Keberadaan tebing di sisi pantai menjadi salah satu ikon Pantai Ujungnegoro. Tebing tersebut kerap dimanfaatkan pengunjung sebagai lokasi berfoto karena menyuguhkan pemandangan laut lepas yang menarik. Selain itu, fasilitas sederhana seperti ayunan di area pantai turut menambah daya tarik, khususnya bagi generasi muda.
Pantai Ujungnegoro juga memiliki nilai penting dari sisi religi dengan adanya Makam Syech Maulana Maghribi. Lokasi makam yang berada tidak jauh dari kawasan pantai ini menjadi tujuan peziarah dari berbagai daerah. Wisata religi tersebut turut mendukung aktivitas sosial dan ekonomi masyarakat Desa Ujungnegoro.
Dari sisi wahana wisata, pengelola menyediakan fasilitas speed boat yang dapat dinikmati pengunjung untuk menyusuri perairan sekitar pantai. Wahana ini dikenakan tarif Rp25.000 per orang dan menjadi alternatif aktivitas wisata selain menikmati keindahan pantai.

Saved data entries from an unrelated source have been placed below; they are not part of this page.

(** * Flona chat: the real-time room session manager and its name resolver

    A shallow embedding of
      - [src/app/components/Chat/ChatRoom.tsx]   (session manager, name cache),
      - the message input component              (handleSend),
      - the [/api/messages] route                (GET, history fetch),
    followed by the properties of the specification that concern them.

    JavaScript strings are sequences of UTF-16 code units ([jsstring]);
    numbers that the code keeps in 32 bits are [Z] with the wrap written
    out ([toInt32]); [Map] and [Set] objects are stdpp's [gmap] and [gset];
    [async] functions are cut at their [await]s into the pieces that run
    without interruption. *)

From Stdlib Require Import ZArith Lia String Ascii List Sorted.
From stdpp Require Import gmap strings list fin_maps pretty.

Local Open Scope Z_scope.

(* ===================================================================== *)
(** ** JavaScript values                                                  *)
(* ===================================================================== *)

Module JS.

(** A JavaScript string: its UTF-16 code units, [charCodeAt i] is the
    i-th element. *)
Abbreviation jsstring := (list Z).

Fixpoint js (s : string) : jsstring :=
  match s with
  | EmptyString => []
  | String a rest => Z.of_N (N_of_ascii a) :: js rest
  end.

(** Truthiness of a string: only the empty string is falsy. *)
Definition truthy (s : jsstring) : bool :=
  match s with [] => false | _ :: _ => true end.

(** [a || b] on an optional string ([None] is [undefined] or [null]). *)
Definition or_else (a : option jsstring) (b : jsstring) : jsstring :=
  match a with
  | Some s => if truthy s then s else b
  | None => b
  end.

(** ToInt32: the signed 32-bit reading of an integer-valued number. *)
Definition toInt32 (x : Z) : Z := (x + 2 ^ 31) mod 2 ^ 32 - 2 ^ 31.

(** [x << n], [x >> n] and [x & y] on numbers, for a count [0 <= n < 32]. *)
Definition shl (x n : Z) : Z := toInt32 (Z.shiftl (toInt32 x) n).
Definition sar (x n : Z) : Z := Z.shiftr (toInt32 x) n.
Definition band (x y : Z) : Z := Z.land (toInt32 x) (toInt32 y).

(** [x % y] for numbers: the sign follows the dividend. *)
Definition rem (x y : Z) : Z := Z.rem x y.

(** White space and line terminators, as [String.prototype.trim] sees them. *)
Definition is_space (c : Z) : bool :=
  (c =? 9) || (c =? 10) || (c =? 11) || (c =? 12) || (c =? 13) || (c =? 32)
  || (c =? 160) || (c =? 5760) || ((8192 <=? c) && (c <=? 8202))
  || (c =? 8232) || (c =? 8233) || (c =? 8239) || (c =? 8287)
  || (c =? 12288) || (c =? 65279).

Fixpoint trimStart (s : jsstring) : jsstring :=
  match s with
  | [] => []
  | c :: rest => if is_space c then trimStart rest else s
  end.

Definition trim (s : jsstring) : jsstring :=
  rev (trimStart (rev (trimStart s))).

(** [encodeURIComponent] throws a URIError on a lone surrogate. *)
Definition is_high (c : Z) : bool := (55296 <=? c) && (c <=? 56319).
Definition is_low (c : Z) : bool := (56320 <=? c) && (c <=? 57343).

Fixpoint lone_surrogate (s : jsstring) : bool :=
  match s with
  | [] => false
  | c :: rest =>
      if is_high c then
        match rest with
        | d :: rest' => if is_low d then lone_surrogate rest' else true
        | [] => true
        end
      else if is_low c then true
      else lone_surrogate rest
  end.

End JS.
Import JS.

(* ===================================================================== *)
(** ** Fallback names: [generateAnonymousName]                            *)
(* ===================================================================== *)

Definition adjectives : list jsstring :=
  map js ["Happy"; "Bright"; "Quick"; "Clever"; "Swift";
          "Bold"; "Calm"; "Cool"; "Keen"; "Nice"]%string.

Definition animals : list jsstring :=
  map js ["Panda"; "Eagle"; "Tiger"; "Wolf"; "Fox";
          "Hawk"; "Owl"; "Dolphin"; "Phoenix"; "Dragon"]%string.

(** An array read; out of range it is [undefined], which a template
    literal prints as the word. *)
Definition index (words : list jsstring) (i : Z) : jsstring :=
  if i <? 0 then js "undefined"
  else nth (Z.to_nat i) words (js "undefined").

(** One turn of the loop body:
      hash = ((hash << 5) - hash) + char
      hash = hash & hash *)
Definition hash_step (hash char : Z) : Z :=
  let hash := (shl hash 5 - hash) + char in
  band hash hash.

Definition email_hash (email : jsstring) : Z :=
  fold_left hash_step email 0.

Definition generateAnonymousName (email : jsstring) : jsstring :=
  let hash := email_hash email in
  let adjIndex := rem (Z.abs hash) (Z.of_nat (length adjectives)) in
  let animIndex := rem (Z.abs (sar hash 8)) (Z.of_nat (length animals)) in
  index adjectives adjIndex ++ js " " ++ index animals animIndex.

(** The algorithm as the specification words it: a rolling hash
    [hash*31 + charCode] wrapped to signed 32 bits at every step, then
    [abs(hash) mod |adjectives|] and [abs(hash >> 8) mod |animals|]. *)
Definition wrap32 (x : Z) : Z :=
  let r := x mod 4294967296 in
  if r <? 2147483648 then r else r - 4294967296.

Definition spec_hash (email : jsstring) : Z :=
  fold_left (fun hash char => wrap32 (hash * 31 + char)) email 0.

Definition spec_fallback_name (email : jsstring) : jsstring :=
  let hash := spec_hash email in
  let adj :=
    nth (Z.to_nat (Z.abs hash mod Z.of_nat (length adjectives))) adjectives [] in
  let noun :=
    nth (Z.to_nat (Z.abs (Z.shiftr hash 8) mod Z.of_nat (length animals))) animals [] in
  adj ++ js " " ++ noun.

(* ===================================================================== *)
(** ** The message record shared by the route and the client             *)
(* ===================================================================== *)

Module Message.
Record t : Type := mk {
  id : jsstring;
  text : jsstring;
  userName : jsstring;
  userEmail : jsstring;
  timestamp : Z;
  reactions : list (jsstring * list jsstring)
}.
End Message.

fasilitas speed boat Pantai Ujungnegoro Batang
Untuk masuk ke kawasan Pantai Ujungnegoro, pengunjung dikenakan tiket sebesar Rp5.000 per orang. Tarif tersebut dinilai terjangkau dan mendukung keterbukaan akses wisata bagi masyarakat luas.
Selain wisata alam dan religi, Pantai Ujungnegoro juga mendorong pengembangan ekonomi lokal melalui produk oleh-oleh khas desa. Terasi Rebon Super khas Desa Ujungnegoro menjadi salah satu produk unggulan yang banyak diminati wisatawan. Produk ini diolah secara tradisional oleh warga setempat dan menjadi identitas kuliner pesisir desa.
Berdasarkan data kunjungan, Pantai Ujungnegoro mampu menarik sekitar 74 ribu pengunjung setiap tahun. Angka tersebut menunjukkan potensi besar kawasan ini sebagai wisata berbasis desa yang dapat terus dikembangkan melalui kolaborasi antara masyarakat, pemerintah desa, dan pemangku kepentingan terkait.
Dengan potensi alam, wisata religi, serta produk unggulan desa, Pantai Ujungnegoro menjadi contoh pengembangan wisata desa yang berkontribusi terhadap perekonomian lokal di Kabupaten Batang.